## WHAT THE TASK REQUIRES
For the entries that follow, restate word for word the line containing "block_ok b → b_wp", the line containing "Hypothesis Hhead : ∀ n, 0 ≤ headroom n.", and every line that lies between them.

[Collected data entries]
*** Block opens ***

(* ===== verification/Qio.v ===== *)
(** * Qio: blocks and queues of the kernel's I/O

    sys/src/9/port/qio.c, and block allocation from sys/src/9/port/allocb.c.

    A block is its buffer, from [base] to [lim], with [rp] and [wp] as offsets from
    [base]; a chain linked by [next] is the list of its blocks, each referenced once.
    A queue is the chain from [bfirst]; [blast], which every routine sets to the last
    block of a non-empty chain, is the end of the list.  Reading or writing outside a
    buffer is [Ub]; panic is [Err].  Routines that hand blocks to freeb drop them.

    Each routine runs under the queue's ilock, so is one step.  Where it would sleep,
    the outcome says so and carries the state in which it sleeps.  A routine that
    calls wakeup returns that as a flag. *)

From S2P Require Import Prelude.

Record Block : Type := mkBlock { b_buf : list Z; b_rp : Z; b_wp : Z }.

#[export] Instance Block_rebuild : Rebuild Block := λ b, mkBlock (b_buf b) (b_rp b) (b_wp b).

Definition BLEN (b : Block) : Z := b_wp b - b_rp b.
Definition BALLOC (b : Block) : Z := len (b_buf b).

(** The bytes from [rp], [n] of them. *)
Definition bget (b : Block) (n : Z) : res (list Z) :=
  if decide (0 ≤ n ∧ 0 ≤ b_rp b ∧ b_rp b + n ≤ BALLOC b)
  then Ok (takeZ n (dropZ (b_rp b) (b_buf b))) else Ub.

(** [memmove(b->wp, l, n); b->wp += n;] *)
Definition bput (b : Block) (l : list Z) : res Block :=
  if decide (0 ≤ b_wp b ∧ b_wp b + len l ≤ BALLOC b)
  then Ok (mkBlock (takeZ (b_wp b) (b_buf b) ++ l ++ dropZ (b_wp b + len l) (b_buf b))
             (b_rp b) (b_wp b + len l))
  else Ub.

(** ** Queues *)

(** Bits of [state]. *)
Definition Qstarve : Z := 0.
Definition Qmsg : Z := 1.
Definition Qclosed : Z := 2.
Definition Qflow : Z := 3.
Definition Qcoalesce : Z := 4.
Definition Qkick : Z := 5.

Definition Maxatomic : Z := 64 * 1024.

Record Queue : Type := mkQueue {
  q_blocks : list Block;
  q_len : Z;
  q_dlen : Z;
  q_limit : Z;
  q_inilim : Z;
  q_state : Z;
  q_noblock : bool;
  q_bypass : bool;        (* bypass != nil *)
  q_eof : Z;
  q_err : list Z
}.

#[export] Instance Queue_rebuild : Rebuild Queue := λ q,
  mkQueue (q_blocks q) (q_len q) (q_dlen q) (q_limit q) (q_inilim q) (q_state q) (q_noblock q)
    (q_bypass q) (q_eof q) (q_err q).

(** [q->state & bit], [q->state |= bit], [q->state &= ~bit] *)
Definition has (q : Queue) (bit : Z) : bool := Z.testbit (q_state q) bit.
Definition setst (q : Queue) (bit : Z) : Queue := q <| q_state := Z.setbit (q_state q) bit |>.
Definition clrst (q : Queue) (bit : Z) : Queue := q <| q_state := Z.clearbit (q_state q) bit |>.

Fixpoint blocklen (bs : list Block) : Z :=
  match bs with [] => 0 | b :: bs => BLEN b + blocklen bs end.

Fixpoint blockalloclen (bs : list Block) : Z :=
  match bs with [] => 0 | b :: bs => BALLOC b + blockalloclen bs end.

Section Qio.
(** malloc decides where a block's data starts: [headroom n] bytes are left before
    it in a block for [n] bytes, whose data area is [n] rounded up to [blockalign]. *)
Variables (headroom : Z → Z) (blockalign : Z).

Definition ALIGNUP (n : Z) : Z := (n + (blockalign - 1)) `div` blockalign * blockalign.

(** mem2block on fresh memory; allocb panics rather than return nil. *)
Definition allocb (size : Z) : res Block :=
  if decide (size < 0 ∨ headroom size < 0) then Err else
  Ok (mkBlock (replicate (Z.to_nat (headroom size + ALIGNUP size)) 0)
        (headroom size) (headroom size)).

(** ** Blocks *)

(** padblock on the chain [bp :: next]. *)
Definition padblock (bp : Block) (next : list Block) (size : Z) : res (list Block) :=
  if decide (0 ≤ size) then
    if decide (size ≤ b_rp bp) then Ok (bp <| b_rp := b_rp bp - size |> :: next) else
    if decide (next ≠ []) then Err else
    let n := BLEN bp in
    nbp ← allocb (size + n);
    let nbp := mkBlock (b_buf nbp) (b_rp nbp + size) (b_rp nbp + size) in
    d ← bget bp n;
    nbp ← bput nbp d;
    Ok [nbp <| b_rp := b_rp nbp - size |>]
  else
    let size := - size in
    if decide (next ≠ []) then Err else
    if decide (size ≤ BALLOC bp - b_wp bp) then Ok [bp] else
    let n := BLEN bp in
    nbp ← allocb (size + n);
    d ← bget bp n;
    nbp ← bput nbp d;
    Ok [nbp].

*** Block closes ***
*** Block opens ***

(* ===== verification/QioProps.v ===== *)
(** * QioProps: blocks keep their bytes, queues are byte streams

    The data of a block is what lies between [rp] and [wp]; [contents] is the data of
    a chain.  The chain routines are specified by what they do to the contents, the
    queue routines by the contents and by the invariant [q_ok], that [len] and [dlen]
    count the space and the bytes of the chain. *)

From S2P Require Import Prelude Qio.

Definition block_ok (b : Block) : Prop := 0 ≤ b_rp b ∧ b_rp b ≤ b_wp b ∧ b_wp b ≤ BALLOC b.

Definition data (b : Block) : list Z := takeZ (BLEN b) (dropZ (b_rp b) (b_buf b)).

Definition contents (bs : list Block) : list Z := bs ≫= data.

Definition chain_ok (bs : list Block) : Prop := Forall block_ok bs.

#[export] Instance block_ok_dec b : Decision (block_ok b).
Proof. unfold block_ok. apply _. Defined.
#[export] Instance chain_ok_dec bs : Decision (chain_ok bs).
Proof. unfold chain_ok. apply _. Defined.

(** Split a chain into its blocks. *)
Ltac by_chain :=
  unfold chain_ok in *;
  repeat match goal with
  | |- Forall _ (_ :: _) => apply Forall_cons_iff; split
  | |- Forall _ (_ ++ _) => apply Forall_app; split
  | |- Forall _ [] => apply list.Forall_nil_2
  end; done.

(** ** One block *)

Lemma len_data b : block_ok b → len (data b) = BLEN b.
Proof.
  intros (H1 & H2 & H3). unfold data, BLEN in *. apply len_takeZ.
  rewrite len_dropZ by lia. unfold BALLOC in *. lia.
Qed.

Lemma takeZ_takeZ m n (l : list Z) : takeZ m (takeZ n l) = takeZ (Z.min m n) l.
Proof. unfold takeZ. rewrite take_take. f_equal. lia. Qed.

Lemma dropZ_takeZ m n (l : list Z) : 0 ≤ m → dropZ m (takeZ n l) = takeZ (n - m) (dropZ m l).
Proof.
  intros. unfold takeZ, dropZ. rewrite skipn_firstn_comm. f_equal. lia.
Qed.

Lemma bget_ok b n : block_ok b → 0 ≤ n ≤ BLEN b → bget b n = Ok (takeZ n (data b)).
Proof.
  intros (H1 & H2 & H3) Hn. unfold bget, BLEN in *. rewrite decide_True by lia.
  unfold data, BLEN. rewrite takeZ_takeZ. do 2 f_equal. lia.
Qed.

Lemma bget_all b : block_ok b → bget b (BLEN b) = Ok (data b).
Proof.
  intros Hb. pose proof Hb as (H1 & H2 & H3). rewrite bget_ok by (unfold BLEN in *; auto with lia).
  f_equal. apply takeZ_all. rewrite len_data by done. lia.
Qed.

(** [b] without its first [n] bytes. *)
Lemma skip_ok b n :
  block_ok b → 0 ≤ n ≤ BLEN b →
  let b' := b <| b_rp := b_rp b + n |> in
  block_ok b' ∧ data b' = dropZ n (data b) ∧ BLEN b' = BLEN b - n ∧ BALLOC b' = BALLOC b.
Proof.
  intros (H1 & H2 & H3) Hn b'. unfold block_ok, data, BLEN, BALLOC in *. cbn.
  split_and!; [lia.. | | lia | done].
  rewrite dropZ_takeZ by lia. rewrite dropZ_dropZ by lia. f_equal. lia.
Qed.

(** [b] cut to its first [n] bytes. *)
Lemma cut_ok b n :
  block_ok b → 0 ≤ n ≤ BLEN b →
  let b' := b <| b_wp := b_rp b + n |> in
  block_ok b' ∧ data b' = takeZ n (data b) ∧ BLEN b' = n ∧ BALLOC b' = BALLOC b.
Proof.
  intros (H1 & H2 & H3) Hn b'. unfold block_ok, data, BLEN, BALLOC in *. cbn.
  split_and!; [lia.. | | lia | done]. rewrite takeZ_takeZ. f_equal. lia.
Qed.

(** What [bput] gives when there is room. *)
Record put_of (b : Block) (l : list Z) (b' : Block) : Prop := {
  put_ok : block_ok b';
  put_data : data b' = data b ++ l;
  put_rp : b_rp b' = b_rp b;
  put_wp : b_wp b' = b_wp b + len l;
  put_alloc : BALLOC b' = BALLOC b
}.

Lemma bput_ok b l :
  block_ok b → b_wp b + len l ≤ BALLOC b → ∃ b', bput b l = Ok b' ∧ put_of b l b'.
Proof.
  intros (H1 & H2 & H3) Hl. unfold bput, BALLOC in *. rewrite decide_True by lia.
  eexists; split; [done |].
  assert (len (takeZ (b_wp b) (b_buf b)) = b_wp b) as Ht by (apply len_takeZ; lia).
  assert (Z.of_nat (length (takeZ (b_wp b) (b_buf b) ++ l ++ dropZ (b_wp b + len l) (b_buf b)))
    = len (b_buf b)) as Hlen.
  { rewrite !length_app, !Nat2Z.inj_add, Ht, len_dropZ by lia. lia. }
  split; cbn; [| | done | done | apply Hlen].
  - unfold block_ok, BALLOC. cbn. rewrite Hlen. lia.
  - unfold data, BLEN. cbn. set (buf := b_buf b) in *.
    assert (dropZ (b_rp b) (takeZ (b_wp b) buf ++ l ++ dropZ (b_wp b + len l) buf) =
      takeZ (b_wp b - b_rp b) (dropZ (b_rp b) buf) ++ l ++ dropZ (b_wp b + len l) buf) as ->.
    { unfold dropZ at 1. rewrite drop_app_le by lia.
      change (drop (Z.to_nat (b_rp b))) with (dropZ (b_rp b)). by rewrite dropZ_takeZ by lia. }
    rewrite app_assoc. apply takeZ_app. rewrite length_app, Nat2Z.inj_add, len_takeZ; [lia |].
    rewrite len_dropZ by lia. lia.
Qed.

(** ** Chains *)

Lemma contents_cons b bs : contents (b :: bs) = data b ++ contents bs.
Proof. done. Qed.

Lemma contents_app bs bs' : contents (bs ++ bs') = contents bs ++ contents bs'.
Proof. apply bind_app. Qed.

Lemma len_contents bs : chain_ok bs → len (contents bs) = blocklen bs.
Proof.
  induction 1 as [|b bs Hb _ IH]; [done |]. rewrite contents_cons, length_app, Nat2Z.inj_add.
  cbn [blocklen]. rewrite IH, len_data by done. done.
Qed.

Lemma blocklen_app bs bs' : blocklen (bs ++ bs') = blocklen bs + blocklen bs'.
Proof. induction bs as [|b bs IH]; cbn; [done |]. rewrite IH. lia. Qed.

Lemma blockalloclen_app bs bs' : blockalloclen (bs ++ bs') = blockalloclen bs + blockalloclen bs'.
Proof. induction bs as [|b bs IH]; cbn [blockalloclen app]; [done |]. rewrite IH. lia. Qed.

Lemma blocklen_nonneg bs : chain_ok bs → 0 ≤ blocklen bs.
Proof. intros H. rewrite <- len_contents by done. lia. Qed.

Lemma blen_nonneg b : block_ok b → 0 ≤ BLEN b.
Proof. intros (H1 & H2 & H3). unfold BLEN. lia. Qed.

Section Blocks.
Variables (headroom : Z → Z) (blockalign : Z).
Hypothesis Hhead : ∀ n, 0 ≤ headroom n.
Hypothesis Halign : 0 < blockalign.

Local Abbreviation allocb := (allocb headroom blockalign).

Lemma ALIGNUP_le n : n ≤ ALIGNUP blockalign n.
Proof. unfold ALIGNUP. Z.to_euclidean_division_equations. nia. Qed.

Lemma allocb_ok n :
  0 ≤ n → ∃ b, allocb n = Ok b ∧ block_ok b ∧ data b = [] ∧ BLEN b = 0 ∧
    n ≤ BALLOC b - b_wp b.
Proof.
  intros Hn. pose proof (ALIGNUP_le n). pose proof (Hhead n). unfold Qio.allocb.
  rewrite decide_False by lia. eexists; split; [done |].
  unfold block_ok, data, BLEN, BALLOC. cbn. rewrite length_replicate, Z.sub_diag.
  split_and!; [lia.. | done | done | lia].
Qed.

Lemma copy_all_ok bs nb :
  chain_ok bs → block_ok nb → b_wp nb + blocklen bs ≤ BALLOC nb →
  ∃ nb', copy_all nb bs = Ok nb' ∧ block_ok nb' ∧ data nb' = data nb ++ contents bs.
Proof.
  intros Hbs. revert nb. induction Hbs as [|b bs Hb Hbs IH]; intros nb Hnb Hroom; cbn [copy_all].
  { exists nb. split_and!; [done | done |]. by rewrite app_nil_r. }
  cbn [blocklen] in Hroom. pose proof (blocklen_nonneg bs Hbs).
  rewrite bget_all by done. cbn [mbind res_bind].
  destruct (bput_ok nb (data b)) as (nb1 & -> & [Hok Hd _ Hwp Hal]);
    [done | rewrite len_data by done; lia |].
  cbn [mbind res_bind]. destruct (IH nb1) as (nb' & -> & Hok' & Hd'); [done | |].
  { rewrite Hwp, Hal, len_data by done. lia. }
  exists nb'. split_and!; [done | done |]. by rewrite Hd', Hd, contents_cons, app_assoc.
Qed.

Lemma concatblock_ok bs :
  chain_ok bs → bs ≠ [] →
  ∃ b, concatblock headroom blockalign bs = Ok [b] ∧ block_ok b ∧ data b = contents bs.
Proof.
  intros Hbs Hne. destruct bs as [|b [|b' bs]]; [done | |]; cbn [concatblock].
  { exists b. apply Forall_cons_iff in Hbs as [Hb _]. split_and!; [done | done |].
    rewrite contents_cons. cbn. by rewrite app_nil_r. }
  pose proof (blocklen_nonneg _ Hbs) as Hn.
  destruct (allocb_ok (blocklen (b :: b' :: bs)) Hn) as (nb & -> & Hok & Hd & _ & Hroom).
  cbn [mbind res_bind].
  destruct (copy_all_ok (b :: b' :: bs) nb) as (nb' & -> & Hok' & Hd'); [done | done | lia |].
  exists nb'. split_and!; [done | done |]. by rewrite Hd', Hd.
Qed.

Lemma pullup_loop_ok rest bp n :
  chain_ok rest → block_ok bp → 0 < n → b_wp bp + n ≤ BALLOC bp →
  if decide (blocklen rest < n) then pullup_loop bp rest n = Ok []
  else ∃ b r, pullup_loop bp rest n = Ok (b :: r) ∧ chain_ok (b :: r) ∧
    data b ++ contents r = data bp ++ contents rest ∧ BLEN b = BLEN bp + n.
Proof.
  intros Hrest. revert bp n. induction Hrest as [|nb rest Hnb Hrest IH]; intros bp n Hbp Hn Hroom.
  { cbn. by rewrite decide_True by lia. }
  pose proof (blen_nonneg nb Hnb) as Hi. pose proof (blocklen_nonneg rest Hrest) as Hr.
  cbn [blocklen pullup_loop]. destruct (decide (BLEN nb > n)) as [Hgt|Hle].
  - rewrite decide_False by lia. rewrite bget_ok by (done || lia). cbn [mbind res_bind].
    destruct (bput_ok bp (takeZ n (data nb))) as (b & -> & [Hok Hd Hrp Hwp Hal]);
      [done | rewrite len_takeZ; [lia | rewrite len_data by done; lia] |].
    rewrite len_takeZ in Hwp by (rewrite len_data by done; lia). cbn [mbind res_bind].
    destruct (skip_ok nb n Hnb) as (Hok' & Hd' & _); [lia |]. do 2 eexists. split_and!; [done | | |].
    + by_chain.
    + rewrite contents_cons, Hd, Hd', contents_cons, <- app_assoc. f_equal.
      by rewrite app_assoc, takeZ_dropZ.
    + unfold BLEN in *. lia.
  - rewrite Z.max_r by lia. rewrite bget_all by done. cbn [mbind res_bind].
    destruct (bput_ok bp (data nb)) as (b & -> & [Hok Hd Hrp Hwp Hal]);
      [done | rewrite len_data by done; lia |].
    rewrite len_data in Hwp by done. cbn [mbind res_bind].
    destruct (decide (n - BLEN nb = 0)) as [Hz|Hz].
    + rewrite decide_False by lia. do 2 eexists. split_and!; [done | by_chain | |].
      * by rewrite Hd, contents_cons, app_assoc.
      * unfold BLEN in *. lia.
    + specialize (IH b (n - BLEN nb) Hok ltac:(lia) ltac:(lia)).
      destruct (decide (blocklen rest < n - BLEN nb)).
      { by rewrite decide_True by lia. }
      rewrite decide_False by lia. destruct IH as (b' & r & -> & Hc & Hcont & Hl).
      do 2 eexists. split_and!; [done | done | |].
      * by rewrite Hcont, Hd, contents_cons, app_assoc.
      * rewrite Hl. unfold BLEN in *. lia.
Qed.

*** Block closes ***

## ANSWER TO THE PROBLEM
  block_ok b → b_wp b + len l ≤ BALLOC b → ∃ b', bput b l = Ok b' ∧ put_of b l b'.
Proof.
  intros (H1 & H2 & H3) Hl. unfold bput, BALLOC in *. rewrite decide_True by lia.
  eexists; split; [done |].
  assert (len (takeZ (b_wp b) (b_buf b)) = b_wp b) as Ht by (apply len_takeZ; lia).
  assert (Z.of_nat (length (takeZ (b_wp b) (b_buf b) ++ l ++ dropZ (b_wp b + len l) (b_buf b)))
    = len (b_buf b)) as Hlen.
  { rewrite !length_app, !Nat2Z.inj_add, Ht, len_dropZ by lia. lia. }
  split; cbn; [| | done | done | apply Hlen].
  - unfold block_ok, BALLOC. cbn. rewrite Hlen. lia.
  - unfold data, BLEN. cbn. set (buf := b_buf b) in *.
    assert (dropZ (b_rp b) (takeZ (b_wp b) buf ++ l ++ dropZ (b_wp b + len l) buf) =
      takeZ (b_wp b - b_rp b) (dropZ (b_rp b) buf) ++ l ++ dropZ (b_wp b + len l) buf) as ->.
    { unfold dropZ at 1. rewrite drop_app_le by lia.
      change (drop (Z.to_nat (b_rp b))) with (dropZ (b_rp b)). by rewrite dropZ_takeZ by lia. }
    rewrite app_assoc. apply takeZ_app. rewrite length_app, Nat2Z.inj_add, len_takeZ; [lia |].
    rewrite len_dropZ by lia. lia.
Qed.

(** ** Chains *)

Lemma contents_cons b bs : contents (b :: bs) = data b ++ contents bs.
Proof. done. Qed.

Lemma contents_app bs bs' : contents (bs ++ bs') = contents bs ++ contents bs'.
Proof. apply bind_app. Qed.

Lemma len_contents bs : chain_ok bs → len (contents bs) = blocklen bs.
Proof.
  induction 1 as [|b bs Hb _ IH]; [done |]. rewrite contents_cons, length_app, Nat2Z.inj_add.
  cbn [blocklen]. rewrite IH, len_data by done. done.
Qed.

Lemma blocklen_app bs bs' : blocklen (bs ++ bs') = blocklen bs + blocklen bs'.
Proof. induction bs as [|b bs IH]; cbn; [done |]. rewrite IH. lia. Qed.

Lemma blockalloclen_app bs bs' : blockalloclen (bs ++ bs') = blockalloclen bs + blockalloclen bs'.
Proof. induction bs as [|b bs IH]; cbn [blockalloclen app]; [done |]. rewrite IH. lia. Qed.

Lemma blocklen_nonneg bs : chain_ok bs → 0 ≤ blocklen bs.
Proof. intros H. rewrite <- len_contents by done. lia. Qed.

Lemma blen_nonneg b : block_ok b → 0 ≤ BLEN b.
Proof. intros (H1 & H2 & H3). unfold BLEN. lia. Qed.

Section Blocks.
Variables (headroom : Z → Z) (blockalign : Z).
Hypothesis Hhead : ∀ n, 0 ≤ headroom n.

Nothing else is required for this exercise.